Incoming Data and Data Transfer Impact Assessments

The Joint Declaration may also be relevant to take into consideration when assessing data transfers to India in the context of the new Standard Contractual Clauses[11] (‘SCC’) under the GDPR. The SCCs require parties to ensure that laws and practices of third countries respect fundamental rights and freedoms and do not exceed what is necessary and proportionate in a democratic society[12]. This is also reflected in the criteria for adequacy decisions[13] under the GDPR. The criteria for issuing adequacy decisions under the GDPR require assessment of the level of protection and to take into account the international commitments of the country or organization, obligations arising from conventions, instruments or participation in multilateral, bilateral or regional systems in relation to protection of personal data.[14] 

The Joint Declaration may be relevant in data protection impact assessments as a positive step towards commitment to personal data protection and secure data subject rights, apart from international cooperation and convergence in privacy regimes. While it may not be a binding international instrument or agreement at this stage, it may go along a long way in establishing a multilateral system of reciprocal treatment and safeguards for protection of personal data and facilitate smooth cross-border data flows between the Countries.

[The authors are Senior Associate and Partner, respectively, in Data Protection practice team in Lakshmikumaran & Sridharan Attorneys, New Delhi]

 

[1] Joint Declaration on Privacy and Protection of Personal Data, available at https://mea.gov.in/bilateral-documents.htm?dtl/35001/Joint+Declaration+on+privacy+and+the+protection+of+personal+data+Strengthening+trust+in+the+digital+environment

[2] Section 3(41) provides that sensitive personal data includes financial data, health data, official identifiers, sex life, sexual orientation, biometric data, genetic data, transgender status, intersex status, caste, tribe, religious or political belief or affiliation or any other data categorized as sensitive personal data.

[3] Section 34, Data Protection Bill, 2021.

[4] Section 33, Data Protection Bill, 2021

[5] Article 46, General Data Protection Regulation, 2016.

[6] Report of the Committee of Experts, available at https://www.meity.gov.in/writereaddata/files/Data_Protection_Committee_Report.pdf

[7] Article 22, General Data Protection Regulation, 2016.
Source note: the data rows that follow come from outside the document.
(** * grocy_import.py: normalisation, deduplication, statistics and import

    A shallow embedding of the pipeline core of [grocy_import.py]
    (version 1.5): [valid_barcode], [normalize_name], [product_to_row],
    [dedupe], the intake loop and the import loop of [main], and
    [GrocyAPI.create_product].

    Python [str] values are lists of Unicode code points.  The parts of the
    interpreter's Unicode database the script relies on ([str.strip]'s
    whitespace class, the regular-expression class [\d], [str.title]) are a
    type class, so that every general theorem holds for whatever tables the
    running interpreter ships; the instance [basic_latin] agrees with
    CPython on ASCII text and is used to evaluate concrete runs. *)

From Stdlib Require Import ZArith String Ascii.
From stdpp Require Import base option list gmap sets.

Local Open Scope Z_scope.

(** ** Python strings *)

Definition char := N.
Definition str := list char.

(** A literal of the source, written as a Rocq string of ASCII characters. *)
Definition lit (s : string) : str :=
  (λ a, N_of_ascii a) <$> list_ascii_of_string s.

(** Truthiness of a string: [bool(s)] is [len(s) != 0]. *)
Definition truthy (s : str) : bool :=
  match s with
  | [] => false
  | _ :: _ => true
  end.

(** [a or b] where [a] comes from [dict.get] (None when the key is absent). *)
Definition get_or (a : option str) (b : str) : str :=
  match a with
  | Some s => if truthy s then s else b
  | None => b
  end.

(** The interpreter's Unicode tables used by the script. *)
Class PyUnicode := {
  isspace : char → bool;   (* characters removed by [str.strip()] *)
  re_digit : char → bool;  (* characters matched by [\d] in a str pattern *)
  title : str → str        (* [str.title()] *)
}.

Section Strings.
Context `{PyUnicode}.

Fixpoint lstrip (s : str) : str :=
  match s with
  | [] => []
  | c :: s' => if isspace c then lstrip s' else s
  end.

Definition rstrip (s : str) : str := reverse (lstrip (reverse s)).

(** [s.strip()] *)
Definition strip (s : str) : str := rstrip (lstrip s).

(** [s.split(sep)] for a one-character separator: never the empty list. *)
Fixpoint split (sep : char) (s : str) : list str :=
  match s with
  | [] => [[]]
  | c :: s' =>
      if N.eqb c sep then [] :: split sep s'
      else match split sep s' with
           | w :: ws => (c :: w) :: ws
           | [] => [[c]]
           end
  end.
(** * Notification dispatcher of [interfaces/interface.go]

    A shallow embedding of the notification service (backends
    [EmailNotificador], [SMSNotificador], [SlackNotificador] and the
    dispatcher [ServicioNotificaciones]) and the properties of its
    dispatch core.

    Go strings are byte sequences: they are modelled by [string], whose
    [String.length] is Go's [len].  A Go [error] is [option string]:
    [None] is [nil], [Some msg] an error whose [Error()] text is [msg].

    The program is written in a state monad over a world that holds the
    wall clock, standard output and the heap of backend objects; a run-time
    panic (a nil receiver dereferenced) is the result [None].  The clock is
    an oracle: what [time.Now] returns is an input of the model, and the
    outcome of a delivery, which the program draws from the clock, with it.
    The utilities of PASO 6 and [main] (PASO 7) only print and call the
    functions modelled here; they are not part of the model. *)

From Stdlib Require Import ZArith List Ascii String Permutation.
From stdpp Require Import base option list strings pretty gmap fin_maps.

Local Open Scope string_scope.
Local Open Scope list_scope.
Local Open Scope Z_scope.

(** ** Strings and errors *)

Definition error := option string.

(** [errors.New] *)
Definition errors_New (msg : string) : error := Some msg.

(** [fmt.Errorf(prefijo + "%v", err)] for a non-nil [err]. *)
Definition fmt_Errorf (prefijo msg : string) : error := Some (prefijo +:+ msg).

(** [strings.HasPrefix(s, p)] *)
Fixpoint strings_HasPrefix (s p : string) {struct p} : bool :=
  match p with
  | EmptyString => true
  | String c p' =>
      match s with
      | EmptyString => false
      | String d s' => if Ascii.eqb c d then strings_HasPrefix s' p' else false
      end
  end.

(** [strings.Contains(s, sub)]: [sub] occurs at some offset of [s]. *)
Fixpoint strings_Contains (s sub : string) : bool :=
  strings_HasPrefix s sub ||
  match s with
  | EmptyString => false
  | String _ s' => strings_Contains s' sub
  end.

(** [len(s)] as a Go [int]. *)
Definition len (s : string) : Z := Z.of_nat (String.length s).

(** ** Data types (PASO 3) *)

Inductive TipoNotificacion := Email | SMS | Push | Slack.

Definition TipoNotificacion_string (t : TipoNotificacion) : string :=
  match t with
  | Email => "email" | SMS => "sms" | Push => "push" | Slack => "slack"
  end.

Inductive EstadoNotificacion := Pendiente | Enviada | Fallida | Entregada.

Definition EstadoNotificacion_string (e : EstadoNotificacion) : string :=
  match e with
  | Pendiente => "pendiente" | Enviada => "enviada"
  | Fallida => "fallida" | Entregada => "entregada"
  end.

Global Instance EstadoNotificacion_eq_dec : EqDecision EstadoNotificacion.
Proof. solve_decision. Defined.

Record RegistroNotificacion := {
  ID : string;
  Tipo : TipoNotificacion;
  Destinatario : string;
  Mensaje : string;
  Estado : EstadoNotificacion;
  Timestamp : Z;
  Intentos : Z;
  Error : string
}.

Record ConfiguracionNotificacion := {
  MaxIntentos : Z;
  TimeoutSegundos : Z;
  ReintentoAuto : bool
}.

(** The two assignments [registro.Estado = ...] and [registro.Error = ...]. *)
Definition con_Estado (s : EstadoNotificacion) (r : RegistroNotificacion) :=
  {| ID := ID r; Tipo := Tipo r; Destinatario := Destinatario r;
     Mensaje := Mensaje r; Estado := s; Timestamp := Timestamp r;
     Intentos := Intentos r; Error := Error r |}.

Definition con_Error (e : string) (r : RegistroNotificacion) :=
  {| ID := ID r; Tipo := Tipo r; Destinatario := Destinatario r;
     Mensaje := Mensaje r; Estado := Estado r; Timestamp := Timestamp r;
     Intentos := Intentos r; Error := e |}.

(** ** Validation rules

    The four validation methods never read a field of their receiver, so
    they are functions of the argument alone (and run even on a receiver
    that cannot be dereferenced). *)

Definition EmailNotificador_ValidarMensaje (mensaje : string) : error :=
  if len mensaje =? 0 then errors_New "mensaje no puede estar vacío"
  else if len mensaje >? 1000 then
    errors_New "mensaje muy largo (máximo 1000 caracteres)"
  else None.

Definition EmailNotificador_ValidarDestinatario (destinatario : string) : error :=
  if negb (strings_Contains destinatario "@") then
    errors_New "email inválido: debe contener @"
  else if negb (strings_Contains destinatario ".") then
    errors_New "email inválido: debe contener dominio"
  else None.

Definition SMSNotificador_ValidarMensaje (mensaje : string) : error :=
  if len mensaje =? 0 then errors_New "mensaje SMS no puede estar vacío"
  else if len mensaje >? 160 then
    errors_New "mensaje SMS muy largo (máximo 160 caracteres)"
  else None.

Definition SMSNotificador_ValidarDestinatario (destinatario : string) : error :=
  if len destinatario <? 10 then errors_New "número de teléfono muy corto"
  else if negb (strings_HasPrefix destinatario "+")
          && negb (strings_HasPrefix destinatario "0") then
    errors_New "número debe empezar con + o 0"
  else None.

(** ** Backend objects and interface values *)

Record EmailNotificador := {
  e_servidor : string;
  e_puerto : Z;
  e_usuario : string;
  e_password : string;
  e_configuracion : ConfiguracionNotificacion;
  e_registros : gmap string RegistroNotificacion
}.

Record SMSNotificador := {
  s_apiKey : string;
  s_proveedor : string;
  s_registros : gmap string RegistroNotificacion
}.

Record SlackNotificador := {
  sl_webhook : string;
  sl_canal : string
}.

(** An interface value is a dynamic type together with a pointer; the
    pointer is an address into the heap of objects of that type. *)
Inductive Notificador :=
  | NEmail (p : nat)
  | NSMS (p : nat)
  | NSlack (p : nat).

Inductive ValidadorMensaje := VEmail (p : nat) | VSMS (p : nat).
Inductive Rastreador := REmail (p : nat) | RSMS (p : nat).
Inductive Logger := LEmail (p : nat) | LSMS (p : nat).

Global Instance Notificador_eq_dec : EqDecision Notificador.
Proof. solve_decision. Defined.

(** [fmt.Sprintf("%T", n)] *)
Definition nombre_tipo (n : Notificador) : string :=
  match n with
  | NEmail _ => "*main.EmailNotificador"
  | NSMS _ => "*main.SMSNotificador"
  | NSlack _ => "*main.SlackNotificador"
  end.

(** The type assertions [n.(ValidadorMensaje)], [n.(Rastreador)] and
    [n.(Logger)]: [None] is the [false] of the comma-ok form. *)
Definition como_ValidadorMensaje (n : Notificador) : option ValidadorMensaje :=
  match n with
  | NEmail p => Some (VEmail p)
  | NSMS p => Some (VSMS p)
  | NSlack _ => None
  end.

Definition como_Rastreador (n : Notificador) : option Rastreador :=
  match n with
  | NEmail p => Some (REmail p)
  | NSMS p => Some (RSMS p)
  | NSlack _ => None
  end.




(** ** The world: clock, standard output, heap, and call history *)

(** One line written to standard output.  The timestamp of a log line is
    kept as the clock reading it was formatted from. *)
Inductive Linea :=
  | LineaLog (canal : string) (t : Z) (nivel mensaje : string)
  | LineaSlack (canal usuario mensaje : string).

(** A call made by the dispatcher through an interface, with what it
    returned. *)
Inductive Llamada :=
  | LlEnviarNotificacion (n : Notificador) (destinatario mensaje : string) (r : error)
  | LlValidarMensaje (v : ValidadorMensaje) (mensaje : string) (r : error)
  | LlValidarDestinatario (v : ValidadorMensaje) (destinatario : string) (r : error)
  | LlLogInfo (l : Logger) (mensaje : string)
  | LlLogError (l : Logger) (err : string).

(** - [ahora] is the wall clock in nanoseconds ([UnixNano]); the [k]-th call
      of [time.Now] finds it advanced by [deriva k];
    - [salida] is standard output, oldest line first;
    - [emails], [smss], [slacks] hold the allocated backend objects by
      address;
    - [traza] is a history variable: the interface calls the dispatcher has
      made so far, oldest first.  No program variable corresponds to it and
      no backend reads it. *)
Record Mundo := {
  ahora : Z;
  deriva : nat -> Z;
  lecturas : nat;
  salida : list Linea;
  emails : gmap nat EmailNotificador;
  smss : gmap nat SMSNotificador;
  slacks : gmap nat SlackNotificador;
  traza : list Llamada
}.

Definition con_reloj (t : Z) (k : nat) (w : Mundo) : Mundo :=
  {| ahora := t; deriva := deriva w; lecturas := k; salida := salida w;
     emails := emails w; smss := smss w; slacks := slacks w; traza := traza w |}.

Definition con_salida (o : list Linea) (w : Mundo) : Mundo :=
  {| ahora := ahora w; deriva := deriva w; lecturas := lecturas w; salida := o;
     emails := emails w; smss := smss w; slacks := slacks w; traza := traza w |}.

Definition con_emails (h : gmap nat EmailNotificador) (w : Mundo) : Mundo :=
  {| ahora := ahora w; deriva := deriva w; lecturas := lecturas w;
     salida := salida w; emails := h; smss := smss w; slacks := slacks w;
     traza := traza w |}.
[8] Section 34, Data Protection Bill, 2021.

[9] Article 41, Personal Information Protection Law, 2021

[10] Article 36, Data Security Law, 2021

[11] Standard Contractual Clauses for International Transfers dated June 4, 2021, available at https://ec.europa.eu/info/system/files/1_en_annexe_acte_autonome_cp_part1_v5_0.pdf

[12] Clause 14(a), Standard Contractual Clauses.

[13] Article 45, General Data Protection Regulation, 2016.

[14] Recital 105, General Data Protection Regulation.